Your task is to copy every record exactly.

####################

Lemma Compare_spec vc other :
  clock_wf vc → clock_wf other → clock_order vc other (Compare vc other).
Proof. intros. by apply Compare_in_order_spec. Qed.

Lemma Compare_iff vc other o :
  clock_wf vc → clock_wf other → Compare vc other = o ↔ clock_order vc other o.
Proof.
  intros H1 H2. pose proof (Compare_spec vc other H1 H2) as H. split; [by intros <-|].
  intros H'. by eapply clock_order_unique.
Qed.

(** ** [Merge] is the least upper bound *)

Lemma update_entry_get m e k :
  (0 ≤ e.2)%Z → map_Forall (λ _ v, is_u64 v) m →
  map_get 0%Z (update_entry m e) k
  = if decide (k = e.1) then Z.max (map_get 0%Z m k) e.2 else map_get 0%Z m k.
Proof.
  intros He Hm. destruct e as [id v]; simpl in *. unfold update_entry, map_get; simpl.
  destruct (decide (k = id)) as [->|Hne].
  - destruct (m !! id) as [c|] eqn:E; simpl.
    + apply (Hm id) in E as Hc. unfold is_u64 in Hc.
      destruct (Z.ltb_spec c v); [rewrite lookup_insert_eq | rewrite E]; simpl; lia.
    + rewrite lookup_insert_eq. simpl. lia.
  - go_cases; by rewrite lookup_insert_ne.
Qed.

Lemma foldl_update_get es m k :
  Forall (λ e, is_u64 e.2) es → map_Forall (λ _ v, is_u64 v) m → NoDup es.*1 →
  map_get 0%Z (foldl update_entry m es) k
  = Z.max (map_get 0%Z m k) (map_get 0%Z (list_to_map es) k).
Proof.
  revert m. induction es as [|[id v] es IH]; intros m Hes Hm Hnd; simpl.
  { rewrite map_get_empty. pose proof (Get_u64 (MkVectorClock "" m) k Hm) as [? _].
    unfold Get in *; simpl in *. lia. }
  inversion Hes as [|?? Hv Hes']; simplify_eq/=. apply NoDup_cons in Hnd as [Hid Hnd].
  rewrite IH; [|done|by apply update_entry_wf|done].
  rewrite update_entry_get; [|destruct Hv; simpl in *; lia|done]. simpl.
  rewrite map_get_insert. apply not_elem_of_list_to_map_1 in Hid.
  case_decide; case_decide; simplify_eq/=; try done.
  unfold map_get at 2. rewrite Hid. simpl. destruct Hv. simpl in *. lia.
Qed.

(** Entry by entry, [Merge] takes the maximum, in any iteration order. *)
Lemma Merge_in_order_Get vc other es k :
  clock_wf vc → clock_wf other → es ≡ₚ map_to_list (clocks other) →
  Get (Merge_in_order es vc) k = Z.max (Get vc k) (Get other k).
Proof.
  intros H1 H2 Hes. assert (Hnd : NoDup es.*1).
  { rewrite Hes. apply NoDup_fst_map_to_list. }
  unfold Get, Merge_in_order; simpl. rewrite foldl_update_get; [|..|done]; [|
    |done].
  - f_equal. f_equal. apply map_eq. intros i.
    rewrite (list_to_map_proper _ _ Hnd Hes). by rewrite list_to_map_to_list.
  - rewrite Hes. by apply map_wf_list.
Qed.

Lemma Merge_Get vc other k :
  clock_wf vc → clock_wf other → Get (Merge vc other) k = Z.max (Get vc k) (Get other k).
Proof. intros. by apply Merge_in_order_Get. Qed.

Lemma Merge_ub_l a b : clock_wf a → clock_wf b → clock_le a (Merge a b).
Proof. intros ?? k. rewrite Merge_Get by done. lia. Qed.

Lemma Merge_ub_r a b : clock_wf a → clock_wf b → clock_le b (Merge a b).
Proof. intros ?? k. rewrite Merge_Get by done. lia. Qed.

Lemma Increment_Get vc k :
  Get (Increment vc) k
  = if decide (k = nodeID vc) then wrap_u64 (Get vc (nodeID vc) + 1) else Get vc k.
Proof.
  unfold Increment, Get at 1; simpl. rewrite map_get_insert.
  case_decide; case_decide; simplify_eq/=; done.
Qed.

Lemma Increment_lt vc :
  clock_wf vc → (Get vc (nodeID vc) < 2 ^ 64 - 1)%Z →
  clock_le vc (Increment vc) ∧ ¬ clock_le (Increment vc) vc.
Proof.
  intros Hwf Hlt. pose proof (Get_u64 vc (nodeID vc) Hwf) as [? ?]. split.
  - intros k. rewrite Increment_Get. case_decide; [|done]. subst.
    rewrite wrap_u64_id; unfold is_u64; lia.
  - intros H'. specialize (H' (nodeID vc)). rewrite Increment_Get in H'.
    rewrite decide_True in H' by done. rewrite wrap_u64_id in H'; unfold is_u64; lia.
Qed.

(** Only a clock with some positive counter can be strictly above or beside another one. *)
Lemma zero_clock_Compare vc other :
  clock_wf vc → (∀ k, Get other k = 0%Z) → clock_wf other →
  Compare vc other = Equal ∨ Compare vc other = After.
Proof.
  intros H1 Hz H2. pose proof (Compare_spec vc other H1 H2) as H.
  assert (clock_le other vc). { intros k. rewrite Hz. apply Get_u64, H1. }
  destruct (Compare vc other); simpl in H; naive_solver.
Qed.

(** ** Properties *)

(** C32: [Compare] answers the causal order of two clocks (pointwise order of
    the counters, a missing entry reading as 0), exactly and whatever order Go's
    [range] visits the two maps in. *)
Theorem Compare_correct vc other es1 es2 o :
  clock_wf vc → clock_wf other →
  es1 ≡ₚ map_to_list (clocks vc) → es2 ≡ₚ map_to_list (clocks other) →
  Compare_in_order es1 es2 vc other = o ↔ clock_order vc other o.
Proof.
  intros H1 H2 P1 P2. pose proof (Compare_in_order_spec vc other es1 es2 H1 H2 P1 P2) as H.
  split; [by intros <-|]. intros H'. by eapply clock_order_unique.
Qed.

####################

EXERCISE SOLUTION:
Lemma Compare_spec vc other :
  clock_wf vc → clock_wf other → clock_order vc other (Compare vc other).
Proof. intros. by apply Compare_in_order_spec. Qed.

Lemma Compare_iff vc other o :
  clock_wf vc → clock_wf other → Compare vc other = o ↔ clock_order vc other o.
Proof.
  intros H1 H2. pose proof (Compare_spec vc other H1 H2) as H. split; [by intros <-|].
  intros H'. by eapply clock_order_unique.
Qed.

(** ** [Merge] is the least upper bound *)

Lemma update_entry_get m e k :
  (0 ≤ e.2)%Z → map_Forall (λ _ v, is_u64 v) m →
  map_get 0%Z (update_entry m e) k
  = if decide (k = e.1) then Z.max (map_get 0%Z m k) e.2 else map_get 0%Z m k.
Proof.
  intros He Hm. destruct e as [id v]; simpl in *. unfold update_entry, map_get; simpl.
  destruct (decide (k = id)) as [->|Hne].
  - destruct (m !! id) as [c|] eqn:E; simpl.
    + apply (Hm id) in E as Hc. unfold is_u64 in Hc.
      destruct (Z.ltb_spec c v); [rewrite lookup_insert_eq | rewrite E]; simpl; lia.
    + rewrite lookup_insert_eq. simpl. lia.
  - go_cases; by rewrite lookup_insert_ne.
Qed.

Lemma foldl_update_get es m k :
  Forall (λ e, is_u64 e.2) es → map_Forall (λ _ v, is_u64 v) m → NoDup es.*1 →
  map_get 0%Z (foldl update_entry m es) k
  = Z.max (map_get 0%Z m k) (map_get 0%Z (list_to_map es) k).
Proof.
  revert m. induction es as [|[id v] es IH]; intros m Hes Hm Hnd; simpl.
  { rewrite map_get_empty. pose proof (Get_u64 (MkVectorClock "" m) k Hm) as [? _].
    unfold Get in *; simpl in *. lia. }
  inversion Hes as [|?? Hv Hes']; simplify_eq/=. apply NoDup_cons in Hnd as [Hid Hnd].
  rewrite IH; [|done|by apply update_entry_wf|done].
  rewrite update_entry_get; [|destruct Hv; simpl in *; lia|done]. simpl.
  rewrite map_get_insert. apply not_elem_of_list_to_map_1 in Hid.
  case_decide; case_decide; simplify_eq/=; try done.
  unfold map_get at 2. rewrite Hid. simpl. destruct Hv. simpl in *. lia.
Qed.

(** Entry by entry, [Merge] takes the maximum, in any iteration order. *)
Lemma Merge_in_order_Get vc other es k :
  clock_wf vc → clock_wf other → es ≡ₚ map_to_list (clocks other) →
  Get (Merge_in_order es vc) k = Z.max (Get vc k) (Get other k).
Proof.
  intros H1 H2 Hes. assert (Hnd : NoDup es.*1).
  { rewrite Hes. apply NoDup_fst_map_to_list. }
  unfold Get, Merge_in_order; simpl. rewrite foldl_update_get; [|..|done]; [|
    |done].
  - f_equal. f_equal. apply map_eq. intros i.
    rewrite (list_to_map_proper _ _ Hnd Hes). by rewrite list_to_map_to_list.
  - rewrite Hes. by apply map_wf_list.
Qed.

Lemma Merge_Get vc other k :
  clock_wf vc → clock_wf other → Get (Merge vc other) k = Z.max (Get vc k) (Get other k).
Proof. intros. by apply Merge_in_order_Get. Qed.

Lemma Merge_ub_l a b : clock_wf a → clock_wf b → clock_le a (Merge a b).
Proof. intros ?? k. rewrite Merge_Get by done. lia. Qed.

Lemma Merge_ub_r a b : clock_wf a → clock_wf b → clock_le b (Merge a b).
Proof. intros ?? k. rewrite Merge_Get by done. lia. Qed.

Lemma Increment_Get vc k :
  Get (Increment vc) k
  = if decide (k = nodeID vc) then wrap_u64 (Get vc (nodeID vc) + 1) else Get vc k.
Proof.
  unfold Increment, Get at 1; simpl. rewrite map_get_insert.
  case_decide; case_decide; simplify_eq/=; done.
Qed.

Lemma Increment_lt vc :
  clock_wf vc → (Get vc (nodeID vc) < 2 ^ 64 - 1)%Z →
  clock_le vc (Increment vc) ∧ ¬ clock_le (Increment vc) vc.
Proof.
  intros Hwf Hlt. pose proof (Get_u64 vc (nodeID vc) Hwf) as [? ?]. split.
  - intros k. rewrite Increment_Get. case_decide; [|done]. subst.
    rewrite wrap_u64_id; unfold is_u64; lia.
  - intros H'. specialize (H' (nodeID vc)). rewrite Increment_Get in H'.
    rewrite decide_True in H' by done. rewrite wrap_u64_id in H'; unfold is_u64; lia.
Qed.

(** Only a clock with some positive counter can be strictly above or beside another one. *)
Lemma zero_clock_Compare vc other :
  clock_wf vc → (∀ k, Get other k = 0%Z) → clock_wf other →
  Compare vc other = Equal ∨ Compare vc other = After.
Proof.
  intros H1 Hz H2. pose proof (Compare_spec vc other H1 H2) as H.
  assert (clock_le other vc). { intros k. rewrite Hz. apply Get_u64, H1. }
  destruct (Compare vc other); simpl in H; naive_solver.
Qed.

(** ** Properties *)

(** C32: [Compare] answers the causal order of two clocks (pointwise order of
    the counters, a missing entry reading as 0), exactly and whatever order Go's
    [range] visits the two maps in. *)
Theorem Compare_correct vc other es1 es2 o :
  clock_wf vc → clock_wf other →
  es1 ≡ₚ map_to_list (clocks vc) → es2 ≡ₚ map_to_list (clocks other) →
  Compare_in_order es1 es2 vc other = o ↔ clock_order vc other o.
Proof.
  intros H1 H2 P1 P2. pose proof (Compare_in_order_spec vc other es1 es2 H1 H2 P1 P2) as H.
  split; [by intros <-|]. intros H'. by eapply clock_order_unique.
Qed.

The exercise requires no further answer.